Let’s consider the function y=\ln|x|. How do we calculate its derivative?


First of all we observe that the function is defined for every real value x\neq 0.

Let’s see what happens separately on the two sets (-\infty,0) and (0,+\infty).


  1. For x >0. In this case, using the definition of modulus we have |x|=x, and the function is written as:

    y= \ln x,\qquad \text{$x\in (0,+\infty)$.}

    Its derivative is therefore already known from the table of derivatives, and is \frac{d}{dx} \ln x = \frac{1}{x}.

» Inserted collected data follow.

(** Classes of characters of an id. *)
Definition isdigit (c : ascii) : bool :=
  match Py.digit_value c with
  | Some _ => true
  | None => false
  end.

Definition is_sign (c : ascii) : bool := Ascii.eqb c "+" || Ascii.eqb c "-".

(** A character no integer literal holds: neither a digit, nor white space,
    nor a sign, nor an underscore. *)
Definition foreign (c : ascii) : bool :=
  negb (isdigit c || Py.isspace c || is_sign c || Py.is_underscore c).

(** Text of ASCII characters only (code points below 128). *)
Fixpoint is_ascii (s : string) : bool :=
  match s with
  | EmptyString => true
  | String c r => (N_of_ascii c <? 128)%N && is_ascii r
  end.

Fixpoint all_digits (s : string) : bool :=
  match s with
  | EmptyString => true
  | String c r => isdigit c && all_digits r
  end.

Fixpoint contains (p : ascii -> bool) (s : string) : bool :=
  match s with
  | EmptyString => false
  | String c r => p c || contains p r
  end.

(** ** Proofs *)

Section ClosedForm.

Variable st : State.

Ltac reply :=
  unfold perform; cbn;
  match goal with
  | |- context [remote ?n ?l ?r] => destruct (remote n l r) as [|[j|]]; reflexivity
  end.

Ltac by_cases id :=
  unfold planned, plan, bind, except_ValueError, int;
  destruct (Py.int id); cbn; [ | reflexivity ].

Lemma getLatestReplies_planned id :
  getLatestReplies id st = planned (LatestReplies id) st.
Proof. unfold getLatestReplies. by_cases id. reply. Qed.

  1. For x. When x is negative, using the definition of modulus we have |x|=-x.
    So

    y= \ln(-x),\qquad \text{ $x\in (-\infty,0)$,}


    where -x is a positive number. We can then read the function as a composition

    x\longmapsto -x\longmapsto \ln(-x),


    and calculate its derivative with the Chain rule:

    \frac{d}{dx} \ln(-x) = \underbrace{\frac{1}{-x}}_{A} \cdot \underbrace{(-1)}_{B} = \frac{1}{x},


    where the term A is the derivative of the external function (the logarithm on the half-line (0,+\infty)) computed in the internal function -x, and the term B is the derivative of the internal function, computed in x.

Conclusion

We have found that the derivative is \frac{1}{x} for both x > 0 and x < 0.

We can then write a unique formula for the derivative:

\boxed{ \frac{d}{dx} \ln|x| = \frac{1}{x}\qquad \forall x\neq 0. }

Derivative of \ln|g(x)|


Let’s consider the function y=\ln|g(x)| where g is a given function.

Using the result just obtained we can show that, if g is differentiable, the function y=\ln|g(x)| is also differentiable, and its derivative is

\boxed{ \frac{d}{dx} \ln|g(x)| = \frac{g'(x)}{g(x)} }


at every x such that g(x)\neq 0.

In fact, by viewing the function as a composition

x\overset{g}\longmapsto g(x)\overset{\ln|\cdot|}{\longmapsto} \ln|g(x)|,


we can apply the Chain Rule: we thus obtain

\frac{d}{dx} \ln|g(x)|= \underbrace{\frac{1}{g(x)}}_{A} \cdot \underbrace{g'(x)}_{B} = \frac{g'(x)}{g(x)},


where A is the derivative of the external function \ln|\cdot|, computed at g(x), while B is the derivative of the internal function g, computed at x.

Example

Let’s calculate the derivative of y=\ln|1-x^2|.

Using the rule just seen with g(x)=1-x^2 we have

\frac{d}{dx} \ln|1-x^2| = \frac{1}{1-x^2} \cdot (-2x) = \frac{-2x}{1-x^2}


for each value x\in(-\infty,-1)\cup(-1,1)\cup(1,+\infty).